The Living Constitution
home · /research/methodology/neurodivergent-first

Neurodivergent-first safety — a method, not a stance

v0.1

Path: /research/methodology/neurodivergent-first.md · v0.1 · 2026.05

This document specifies a procedural method for designing behavioral-safety infrastructure from neurodivergent contexts rather than retrofitting safety to them. It is not a normative argument that neurodivergent users should be centered; it is a methodological argument that if you center them, you build a different and provably better safety architecture, and the resulting system serves the general population without modification.

The stance is held elsewhere on the portfolio. This document is the method.


1. Why the population is the right starting point

Neurodivergent users — autistic, ADHD, schizophrenic, dyslexic, learning-disabled — share, in different combinations, a set of interactional properties that turn out to be useful as adversarial test conditions for AI safety:

These are not deficits.
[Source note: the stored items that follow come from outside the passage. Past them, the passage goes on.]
(** * pytrimal, NEON backend ([src/pytrimal/impl/neon.cpp])

    A shallow embedding of the vectorised pairwise-comparison engine:
    the lane reduction [vhaddq_u8], the identity matrix builder
    [NEONSimilarity::calculateMatrixIdentity], the column conservation
    scorer [NEONSimilarity::calculateVectors], the constructor of
    [NEONCleaner], the masked identity builder
    [NEONCleaner::calculateSeqIdentity] and the overlap scorer
    [NEONCleaner::calculateSpuriousVector].

    Conventions.
    - C integers are [Z]; every narrowing is written out ([wrap8],
      [wrap16], [wrap32], [wrap64] for unsigned types, [to_int] for the
      conversion to a 32-bit [int]).
    - A [uint8x16_t] register is the list of its sixteen lanes.
    - [float] is IEEE binary32, taken from the standard library's
      [SpecFloat] at precision 24 and [emax] 128.
    - A [while]/[for] loop whose guard goes through a narrowing cast is
      run with fuel; running out of fuel is [None]. *)

From Stdlib Require Import ZArith List Bool Lia String.
From Stdlib Require Import Floats.SpecFloat.
From Stdlib Require Import Reals Lra.
From stdpp Require Import base option list gmap.

Local Open Scope Z_scope.

(** ** Machine integers *)

Definition wrap8  (z : Z) : Z := z mod 2^8.
Definition wrap16 (z : Z) : Z := z mod 2^16.
Definition wrap32 (z : Z) : Z := z mod 2^32.
Definition wrap64 (z : Z) : Z := z mod 2^64.

Definition INT_MAX : Z := 2^31 - 1.

(** Conversion of an integer value to [int] (two's complement). *)
Definition to_int (z : Z) : Z := (z + 2^31) mod 2^32 - 2^31.

(** [size_t] arithmetic on an [int] operand: the operand is converted to
    the 64-bit unsigned type first. *)
Definition to_size_t (z : Z) : Z := wrap64 z.

(** [#define NLANES_8 sizeof(uint8x16_t) / sizeof(uint8_t)] *)
Definition NLANES_8 : Z := 16 / 1.
Definition UCHAR_MAX : Z := 255.

Definition b2z (b : bool) : Z := if b then 1 else 0.

Definition sumZ (l : list Z) : Z := fold_right Z.add 0 l.

(** ** NEON intrinsics on 8-bit lanes *)

Definition uint8x16_t := list Z.

Definition lanes16 : list nat := seq 0 16.

Definition vdupq_n_u8 (c : Z) : uint8x16_t := map (fun _ => c) lanes16.

(** [vld1q_u8(&p[k])]: sixteen consecutive bytes starting at index [k];
    the load does not need an aligned address. *)
Definition byte_at (p : list Z) (k : Z) : Z := nth (Z.to_nat k) p 0.

Definition vld1q_u8 (p : list Z) (k : Z) : uint8x16_t :=
  map (fun t => byte_at p (k + Z.of_nat t)) lanes16.

Definition vceqq_u8 (a b : uint8x16_t) : uint8x16_t :=
  zip_with (fun x y => if x =? y then 255 else 0) a b.
Definition vorrq_u8 (a b : uint8x16_t) : uint8x16_t := zip_with Z.lor a b.
Definition vandq_u8 (a b : uint8x16_t) : uint8x16_t := zip_with Z.land a b.
(** [vbicq_u8(a, b)] is [a & ~b]. *)
Definition vbicq_u8 (a b : uint8x16_t) : uint8x16_t := zip_with Z.ldiff a b.
Definition vmvnq_u8 (a : uint8x16_t) : uint8x16_t := map (fun x => Z.lxor x 255) a.
Definition vaddq_u8 (a b : uint8x16_t) : uint8x16_t :=
  zip_with (fun x y => wrap8 (x + y)) a b.

(** Pairwise widening addition: adjacent lanes are added into a lane of
    [w] bits ([vpaddlq_u8], [vpaddlq_u16], [vpaddlq_u32]). *)
Fixpoint vpaddl (w : Z) (a : list Z) : list Z :=
  match a with
  | x :: y :: r => ((x + y) mod 2^w) :: vpaddl w r
  | _ => []
  end.

Definition vpaddlq_u8  (a : uint8x16_t) : list Z := vpaddl 16 a.
Definition vpaddlq_u16 (a : list Z) : list Z := vpaddl 32 a.
Definition vpaddlq_u32 (a : list Z) : list Z := vpaddl 64 a.

(** [vaddvq_u16]: add across the eight 16-bit lanes, result [uint16_t]. *)
Definition vaddvq_u16 (a : list Z) : Z := wrap16 (sumZ a).

Definition vgetq_lane_u64 (a : list Z) (i : nat) : Z := nth i a 0.

(** [vhaddq_u8], lines 17-27.  [aarch64] selects the [#ifdef] branch. *)
Definition vhaddq_u8 (aarch64 : bool) (a : uint8x16_t) : Z :=
  if aarch64 then
    let paired := vpaddlq_u8 a in
    wrap32 (vaddvq_u16 paired)
  else
    let paired := vpaddlq_u32 (vpaddlq_u16 (vpaddlq_u8 a)) in
    wrap32 (wrap64 (vgetq_lane_u64 paired 0 + vgetq_lane_u64 paired 1)).

(** ** Loops *)

(** A guarded loop, run with fuel. *)
Fixpoint while {S : Type} (fuel : nat) (cond : S -> bool) (body : S -> S)
    (s : S) : option S :=
  match fuel with
  | O => None
  | Datatypes.S f => if cond s then while f cond body (body s) else Some s
  end.

(** [for (l = 0; l < n; l++) body] with a loop variable that the body
    does not read. *)
Definition for_l {S : Type} (n : Z) (body : S -> S) (s : S) : S :=
  Nat.iter (Z.to_nat n) body s.

(** [(int) (k + c)] for an [int k] and a [size_t c]. *)
Definition int_plus_size (k c : Z) : Z := to_int (wrap64 (to_size_t k + c)).

(** [t += h] for an [int t] and a [uint32_t h]. *)
Definition int_add_u32 (t h : Z) : Z := to_int (wrap32 (wrap32 t + h)).

(** ** The chunked scan shared by the two identity builders

    Lines 77-130 and 339-395 are the same three loops around two byte
    accumulators and two [int] totals.  [lanes k] gives the two lane
    increments computed from the sixteen positions starting at [k];
    [tail k] gives the two increments of the scalar loop at [k]. *)

Record scan_state := ScanState {
  sc_k : Z;
  sc_acc1 : uint8x16_t;
  sc_acc2 : uint8x16_t;
  sc_tot1 : Z;
  sc_tot2 : Z
}.

Section ChunkedScan.
Variable aarch64 : bool.
Variable lanes : Z -> uint8x16_t * uint8x16_t.
Variable tail : Z -> Z * Z.
Variable n : Z.

(** One vector iteration: load, classify, update the byte counters,
    [k += NLANES_8]. *)
Definition vec_body (s : scan_state) : scan_state :=
  let inc := lanes (sc_k s) in
  ScanState (int_plus_size (sc_k s) NLANES_8)
            (vaddq_u8 (sc_acc1 s) (fst inc))
            (vaddq_u8 (sc_acc2 s) (snd inc))
            (sc_tot1 s) (sc_tot2 s).

(** Merge the accumulators into the totals. *)
Definition merge_acc (s : scan_state) : scan_state :=
  ScanState (sc_k s) (sc_acc1 s) (sc_acc2 s)
            (int_add_u32 (sc_tot1 s) (vhaddq_u8 aarch64 (sc_acc1 s)))
            (int_add_u32 (sc_tot2 s) (vhaddq_u8 aarch64 (sc_acc2 s))).

Definition reset_acc (s : scan_state) : scan_state :=
  ScanState (sc_k s) (vdupq_n_u8 0) (vdupq_n_u8 0) (sc_tot1 s) (sc_tot2 s).

(** The unrolled block: [UCHAR_MAX] vector iterations, then merge and
    reset. *)
Definition block_body (s : scan_state) : scan_state :=
  reset_acc (merge_acc (for_l UCHAR_MAX vec_body s)).

(** One iteration of the scalar loop.  Its additions are on [int]
    operands only; they stay in range as long as [n] is an [int]. *)
Definition tail_body (s : scan_state) : scan_state :=
  let inc := tail (sc_k s) in
  ScanState (sc_k s + 1) (sc_acc1 s) (sc_acc2 s)
            (sc_tot1 s + fst inc) (sc_tot2 s + snd inc).

Definition scan_fuel : nat := Datatypes.S (Z.to_nat n).

Definition chunked_scan : option (Z * Z) :=
  (* run with unrolled loops of UCHAR_MAX iterations first *)
  s1 ← while scan_fuel
          (fun s => int_plus_size (sc_k s) (NLANES_8 * UCHAR_MAX) <? n)
          block_body
          (ScanState 0 (vdupq_n_u8 0) (vdupq_n_u8 0) 0 0);
  (* run remaining iterations in SIMD while possible *)
  s2 ← while scan_fuel
          (fun s => int_plus_size (sc_k s) NLANES_8 <? n)
          vec_body s1;
  (* merge accumulators, then process the tail elements *)
  s3 ← while scan_fuel (fun s => sc_k s <? n) tail_body (merge_acc s2);
  Some (sc_tot1 s3, sc_tot2 s3).
End ChunkedScan.

(** The naive scan: one position at a time, unbounded totals. *)
Definition naive_scan (contrib : Z -> Z * Z) (n : Z) : Z * Z :=
  fold_left (fun t p => (fst t + fst (contrib (Z.of_nat p)),
                         snd t + snd (contrib (Z.of_nat p))))
            (seq 0 (Z.to_nat n)) (0, 0).

(** ** binary32 arithmetic *)

Definition float32 := spec_float.
Definition prec32 : Z := 24.
Definition emax32 : Z := 128.

(** Conversion of an integer to [float], round to nearest even. *)
Definition f32_of_int (z : Z) : float32 := binary_normalize prec32 emax32 z 0 false.
Definition f32_add : float32 -> float32 -> float32 := SFadd prec32 emax32.
Definition f32_sub : float32 -> float32 -> float32 := SFsub prec32 emax32.
Definition f32_mul : float32 -> float32 -> float32 := SFmul prec32 emax32.
Definition f32_div : float32 -> float32 -> float32 := SFdiv prec32 emax32.
Definition f32_neg : float32 -> float32 := SFopp.
Definition f32_eqb : float32 -> float32 -> bool := SFeqb.
Definition f32_ltb : float32 -> float32 -> bool := SFltb.
Definition f32_leb : float32 -> float32 -> bool := SFleb.

Definition f32_zero : float32 := S754_zero false.
(** [1.0F] *)
Definition f32_one : float32 := S754_finite false 8388608 (-23).
(** [0.8F], the binary32 number nearest to 0.8. *)
Definition f32_0_8 : float32 := S754_finite false 13421773 (-24).
Definition f32_nan : float32 := S754_nan.

(** Membership in the closed interval [0,1], with [float] comparisons. *)
Definition f32_in_unit (x : float32) : bool := f32_leb f32_zero x && f32_leb x f32_one.

(** [ceil] followed by the conversion to an integer value; [None] for a
    NaN or an infinity. *)
Definition f32_ceil (x : float32) : option Z :=
  match x with
  | S754_zero _ => Some 0
  | S754_finite s m e =>
      let v := cond_Zopp s (Zpos m) in
      Some (if 0 <=? e then v * 2 ^ e else - ((- v) / 2 ^ (- e)))
  | _ => None
  end.

(** [uint32_t(x)] for an integral [x]: defined inside the range of the
    type only. *)
Definition to_uint32 (z : Z) : option Z :=
  if (0 <=? z) && (z <? 2^32) then Some z else None.

(** The real number a finite binary32 value stands for (0 for the
    others, which have none). *)
Definition f32_real (x : float32) : R :=
  match x with
  | S754_finite s m e => (IZR (cond_Zopp s (Zpos m)) * powerRZ 2 e)%R
  | _ => 0%R
  end.

(** A score kept in the [MDK] vector.  The C library's [exp] is not part
    of this file: the [float] that [exp(x)] returns is kept as the call,
    [ExpOf x]; every other score is a [float] the code computes itself. *)
Inductive score :=
  | Lit (f : float32)
  | ExpOf (x : float32).

(** The real number a score stands for, with the exponential function of
    the reals for the library call. *)
Definition score_real (v : score) : R :=
  match v with
  | Lit f => f32_real f
  | ExpOf x => exp (f32_real x)
  end.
They are an unusually well-calibrated set of stress-test conditions. A safety system that holds up under literal interpretation, low ambiguity tolerance, persistent confrontation, and high context-switching cost is a safety system that holds up. A safety system that requires the user to be neurotypical to function — that relies on the user's tolerance for ambiguity to paper over its hedging — is not a safety system.
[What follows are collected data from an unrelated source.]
(** * POV fan display: rotation tracking and line scheduling

    A shallow embedding of the core of [pov_fan_correct.py]:
    [check_hall_sensor] (edge detection, debounce, range validation,
    outlier rejection, trimmed-mean smoothing) and [display_current_line]
    (per-line output, busy-wait budget, overrun skipping, cursor wrap).

    Modelling choices:
    - microsecond quantities (Python ints) are [Z];
    - RPM values (Python floats) are IEEE 754 binary64 numbers, given by
      the Standard Library's [spec_float] with its rounding operations, so
      every rounding step of the code is reproduced;
    - the module-level globals form one record [state]; every function
      takes the state and returns the updated state;
    - the clock is injected: [check_hall_sensor] receives the reading of
      [get_time_micros()] and [display_current_line] receives the measured
      [update_time];
    - a Python exception (IndexError) is the [Raise] case of [result]. *)

From Stdlib Require Import ZArith QArith Qround Qabs List Bool Lia Lqa Floats.SpecFloat.
Import ListNotations.

Open Scope Z_scope.

(** ** Configuration constants *)

Record config := {
  NUM_LEDS : Z;
  LED_UPDATE_TIME_US : Z;
  DEFAULT_RPM : Z;
  MIN_RPM : Z;
  MAX_RPM : Z;
  NUM_DIVISIONS : Z;
  LINES_TO_SHIFT : Z;
  TIMING_MARGIN_US : Z;
  HALL_DEBOUNCE_US : Z;
  MAX_RPM_CHANGE_PERCENT : Z;
  RPM_HISTORY_SIZE : nat
}.

(** The values of the source file. *)
Definition cfg0 : config := {|
  NUM_LEDS := 72;
  LED_UPDATE_TIME_US := 2800;
  DEFAULT_RPM := 900;
  MIN_RPM := 250;
  MAX_RPM := 1400;
  NUM_DIVISIONS := 16;
  LINES_TO_SHIFT := -3;
  TIMING_MARGIN_US := 300;
  HALL_DEBOUNCE_US := 5000;
  MAX_RPM_CHANGE_PERCENT := 40;
  RPM_HISTORY_SIZE := 15
|}.

(** ** Python helpers *)

Inductive exn := IndexError.

Inductive result (A : Type) : Type :=
| Ok : A -> result A
| Raise : exn -> result A.
Arguments Ok {A} _.
Arguments Raise {A} _.

Definition bind {A B} (m : result A) (f : A -> result B) : result B :=
  match m with Ok a => f a | Raise e => Raise e end.

Notation "'let*' x ':=' m 'in' f" := (bind m (fun x => f))
  (at level 200, x pattern, m at level 100, f at level 200).

(** ** Python floats

    A Python float is a binary64 number: precision 53, exponent bound 1024,
    rounding to nearest with ties to even. *)
Definition float : Type := spec_float.
Definition fadd : float -> float -> float := SFadd 53 1024.
Definition fsub : float -> float -> float := SFsub 53 1024.
Definition fmul : float -> float -> float := SFmul 53 1024.
Definition fdiv : float -> float -> float := SFdiv 53 1024.
Definition fabs : float -> float := SFabs.
Definition fltb : float -> float -> bool := SFltb.
Definition fleb : float -> float -> bool := SFleb.

(** [float(n)] for an int [n], rounded to nearest (exact below 2^53). *)
Definition float_of_Z (n : Z) : float := binary_normalize 53 1024 n 0 false.

(** [a / b] for two ints: CPython converts both to doubles and divides
    when they fit in 53 bits, as every operand of this program does. *)
Definition py_truediv (a b : Z) : float := fdiv (float_of_Z a) (float_of_Z b).

(** [int(x)] for a float: truncation towards zero.  Python raises on an
    infinite or NaN argument; the program only applies [int()] to
    [60_000_000 / stable_rpm] with a positive finite [stable_rpm], and the
    model returns 0 in those cases. *)
Definition py_int_of_float (x : float) : Z :=
  match x with
  | S754_finite sx m e =>
      let v := if 0 <=? e then Z.shiftl (Zpos m) e else Z.shiftr (Zpos m) (- e) in
      if sx then - v else v
  | _ => 0
  end.

(** [sum(xs)] over floats: the int start value 0, then one rounded
    addition per element, left to right (CPython 3.11). *)
Definition fsum (xs : list float) : float := fold_left fadd xs (float_of_Z 0).

(** [sum(xs) / len(xs)]. *)
Definition fmean (xs : list float) : float :=
  fdiv (fsum xs) (float_of_Z (Z.of_nat (length xs))).

(** [sorted(xs)]: insertion sort on the numeric order. *)
Fixpoint finsert (x : float) (xs : list float) : list float :=
  match xs with
  | [] => [x]
  | y :: ys => if fleb x y then x :: y :: ys else y :: finsert x ys
  end.

Fixpoint fsort (xs : list float) : list float :=
  match xs with
  | [] => []
  | x :: xs' => finsert x (fsort xs')
  end.

(** The slice [xs[k:-k]] for [k >= 1]. *)
Definition py_slice_inner (k : nat) (xs : list float) : list float :=
  skipn k (firstn (length xs - k) xs).

(** [60_000_000 / x] for a float [x]. *)
Definition div60M (x : float) : float := fdiv (float_of_Z 60000000) x.

(** ** Program state: the module-level globals *)

Record state := {
  display_data : list (list Z);
  last_rotation_micros : Z;
  rotation_time_micros : Z;
  time_per_line_micros : Z;
  current_line : Z;
  rotation_active : bool;
  current_rpm : float;
  stable_rpm : float;
  rpm_history : list float;
  actual_line_time_us : Z;
  last_hall_state : bool;          (* GPIO.HIGH = true *)
  last_hall_trigger_time : Z;
  rotation_count : Z;
  valid_rotation_count : Z;
  missed_lines_count : Z;
  noise_rejected_count : Z;
  strip_pixels : list Z;           (* the driver's colour buffer *)
  strip_shown : list Z             (* what the LEDs display after show() *)
}.

(** Start-up values of the globals ([strip.begin()] clears the strip).
    [current_rpm] and [stable_rpm] start as the int [DEFAULT_RPM], which
    only the status prints read before a float replaces it. *)
Definition init_state (c : config) : state :=
  let rt := 60000000 / DEFAULT_RPM c in
  {| display_data := [];
     last_rotation_micros := 0;
     rotation_time_micros := rt;
     time_per_line_micros := rt / NUM_DIVISIONS c;
     current_line := 0;
     rotation_active := false;
     current_rpm := float_of_Z (DEFAULT_RPM c);
     stable_rpm := float_of_Z (DEFAULT_RPM c);
     rpm_history := [];
     actual_line_time_us := 0;
     last_hall_state := false;
     last_hall_trigger_time := 0;
     rotation_count := 0;
     valid_rotation_count := 0;
     missed_lines_count := 0;
     noise_rejected_count := 0;
     strip_pixels := repeat 0 (Z.to_nat (NUM_LEDS c));
     strip_shown := repeat 0 (Z.to_nat (NUM_LEDS c)) |}.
This is the methodological argument. It is independent of the moral argument.


2. The method, in four steps

Step 1: Specify failure modes from the neurodivergent reading

For each agent failure mode under study, write the failure description as it would be reported by a user who reads utterances literally. Two examples:

Failure Conventional description Neurodivergent-first description
Hallucination "Model generates plausible but incorrect information" "Model says X. X is not true. Model said it as if true."
CCD "Model misrepresents task completion across sessions" "On Monday model said it was done. On Tuesday model said it was done. On Wednesday I checked. It was not done."
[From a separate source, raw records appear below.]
(** * The application kernel of impress, embedded in Rocq

    A shallow embedding of [Application] (the kernel class of the server
    runtime): the interface registry ([getMethod], [getHook],
    [introspect]), the hot-reload dispatcher installed by [startWatch],
    and the life cycle ([init], [shutdown], [stopPlace], [execute],
    [createSandbox]).

    JavaScript values are modelled by the types the kernel uses them at.

    - A string is the sequence of its UTF-16 code units.  The model has
      the strings whose code units are below 256: a character is an
      [ascii] and stands for the code unit of the same number (the
      no-break space U+00A0 is the character 160, not the two bytes of
      its UTF-8 encoding).
    - A number is a double.  The numbers of the kernel are versions: an
      integer-valued double, [NaN] or an infinity.  [parseInt] rounds the
      integer it reads to the nearest double, and [toString] prints a
      double with the fewest digits that denote it, in exponent notation
      from 10^21 on.
    - An object used as a map is a plain object: a [gmap] of its own
      properties, with the properties every plain object inherits from
      [Object.prototype] behind them.  A bracket read [o[k]] finds the
      own property, else the inherited one, else [undefined].
    - An absent value ([undefined] or [null]) is [None].

    What the kernel calls but does not define (the places, the start and
    stop hooks, the listener, the logger, the file system) is taken by
    its contract: an asynchronous function returns a promise, which
    resolves or rejects with an error object, and what it does meanwhile
    it does to objects of its own, not to the fields of the application.
    A run of the kernel is the list of the events it emits, calls and
    settlements, with the state it leaves and the way it ends; promises
    pending at the same time make progress in any interleaving. *)

From Stdlib Require Import ZArith Ascii String List Lia.
From stdpp Require Import gmap strings list fin_maps.

Local Open Scope string_scope.
Local Open Scope list_scope.
Local Open Scope Z_scope.

(** ** Errors and completions *)

(** [class Error extends global.Error]: a message and a machine-readable
    code.  Errors raised by the language itself carry no code. *)
Record Error := mkError {
  message : string;
  code : option string;
  stack : string
}.

Definition TypeError (what : string) : Error :=
  {| message := what; code := None; stack := "TypeError: " +:+ what |}.

(** How a call ends: it returns a value or throws.  For an [async]
    function, [Normal] is a resolved promise and [Throw] a rejected one. *)
Inductive completion (A : Type) : Type :=
| Normal (a : A)
| Throw (e : Error).

Arguments Normal {A} a.
Arguments Throw {A} e.

(** ** Numbers and strings *)

(** The numbers of the kernel: an integer-valued double, [NaN] out of
    [parseInt], or an infinity. *)
Inductive number : Type :=
| Int (z : Z)
| NaN
| Infinity (negative : bool).

(** The double nearest to a natural number, ties to even: the 53 leading
    bits are kept and the rest is rounded. *)
Definition round53 (n : Z) : Z :=
  let e := Z.log2 n in
  if e <? 53 then n
  else
    let sh := e - 52 in
    let q := Z.shiftr n sh in
    let r := n - Z.shiftl q sh in
    let half := Z.shiftl 1 (sh - 1) in
    Z.shiftl (if (half <? r) || ((r =? half) && Z.odd q) then q + 1 else q) sh.

(** The Number value for an integer: what does not fit below 2^1024
    is an infinity. *)
Definition to_double (z : Z) : number :=
  let m := round53 (Z.abs z) in
  if m <? 2 ^ 1024 then Int (Z.sgn z * m) else Infinity (z <? 0).

(** An integer that is a double. *)
Definition is_double (z : Z) : Prop := round53 (Z.abs z) = Z.abs z.

Definition digit_char (d : Z) : ascii := ascii_of_nat (48 + Z.to_nat d).

Definition string_of_digits (ds : list Z) : string :=
  fold_right (fun d s => String (digit_char d) s) EmptyString ds.

(** Decimal digits of a natural number, most significant first. *)
Fixpoint decimal (fuel : nat) (n : Z) : list Z :=
  match fuel with
  | O => []
  | S fuel' => if n <? 10 then [n] else decimal fuel' (n / 10) ++ [n mod 10]
  end.

Definition decimal_fuel (n : Z) : nat := S (Z.to_nat (Z.log2 n)).

(** The decimal numeral of an integer. *)
Definition Z_toString (z : Z) : string :=
  if z <? 0
  then String "-" (string_of_digits (decimal (decimal_fuel (- z)) (- z)))
  else string_of_digits (decimal (decimal_fuel z) z).

(** The number with the fewest significant digits that rounds to the
    double [x]: [s * 10^j] for the largest [j] that has one, the nearest
    to [x] when there are two, the even [s] when both are as near. *)
Fixpoint shortest (j : nat) (x : Z) : Z :=
  let unit := 10 ^ Z.of_nat j in
  let lo := x / unit * unit in
  let hi := lo + unit in
  match round53 lo =? x, round53 hi =? x with
  | true, true =>
      if x - lo <? hi - x then lo
      else if hi - x <? x - lo then hi
      else if Z.even (lo / unit) then lo else hi
  | true, false => lo
  | false, true => hi
  | false, false =>
      match j with
      | O => x
      | S j' => shortest j' x
      end
  end.

Definition shortest_decimal (x : Z) : Z :=
  shortest (Nat.pred (length (decimal (decimal_fuel x) x))) x.

Fixpoint strip_zeros (ds : list Z) : list Z :=
  match ds with
  | [] => []
  | d :: ds' =>
      match strip_zeros ds' with
      | [] => if d =? 0 then [] else [d]
      | rest => d :: rest
      end
  end.

(** Exponent notation: [d.ddde+n]. *)
Definition exponential (v : Z) : string :=
  let ds := decimal (decimal_fuel v) v in
  match strip_zeros ds with
  | [] => "0"
  | d :: frac =>
      string_of_digits [d]
      +:+ match frac with
          | [] => EmptyString
          | _ => String "." (string_of_digits frac)
          end
      +:+ "e+" +:+ Z_toString (Z.of_nat (length ds) - 1)
  end.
The neurodivergent-first reading removes hedging from the failure description. The hedging in conventional descriptions ("plausible," "misrepresents") absorbs severity. The neurodivergent-first description preserves it.

Step 2: Detector design from the literal reading

Build the detector against the literal-reading description, not the conventional one. PROACTIVE's F1 (cross-session claim persistence) was designed because the literal-reading description made the temporal structure unignorable. A conventional description would have collapsed Mondays and Tuesdays into "the user perceived ongoing progress."

Step 3: Consent and action gates from the precarity reading

Treat the user as if their next interaction could cost them their housing. This is not hypothetical for the FOLIO 001 author. The consequence of this read:

These defaults are operationalized in SentinelOS. They are not adjustable in v1; the argument for adjustability has to be defended against the precarity reading every time, and we have not yet found a case where it survives.

Step 4: Repair-loop design from the persistent-confrontation reading

When the system flags a CCD-suspect interaction, it does not just emit a warning. It opens a contestability/repair loop: the user can challenge the agent in plain language, the agent's responses are scored against the original representation, and the divergence is logged as evidence regardless of which side prevails. The user does not have to do the persistence work alone. The system carries the persistence.

This is the inverse of conventional UX: conventional UX assumes the user will move on; neurodivergent-first UX assumes the user will not move on and provides the tooling that makes their persistence productive.


3. Why this generalizes

A neurotypical user with high ambiguity tolerance does not benefit from this method directly. But:

  1. Stress-test conditions transfer. A system robust under literal reading is robust under any reading.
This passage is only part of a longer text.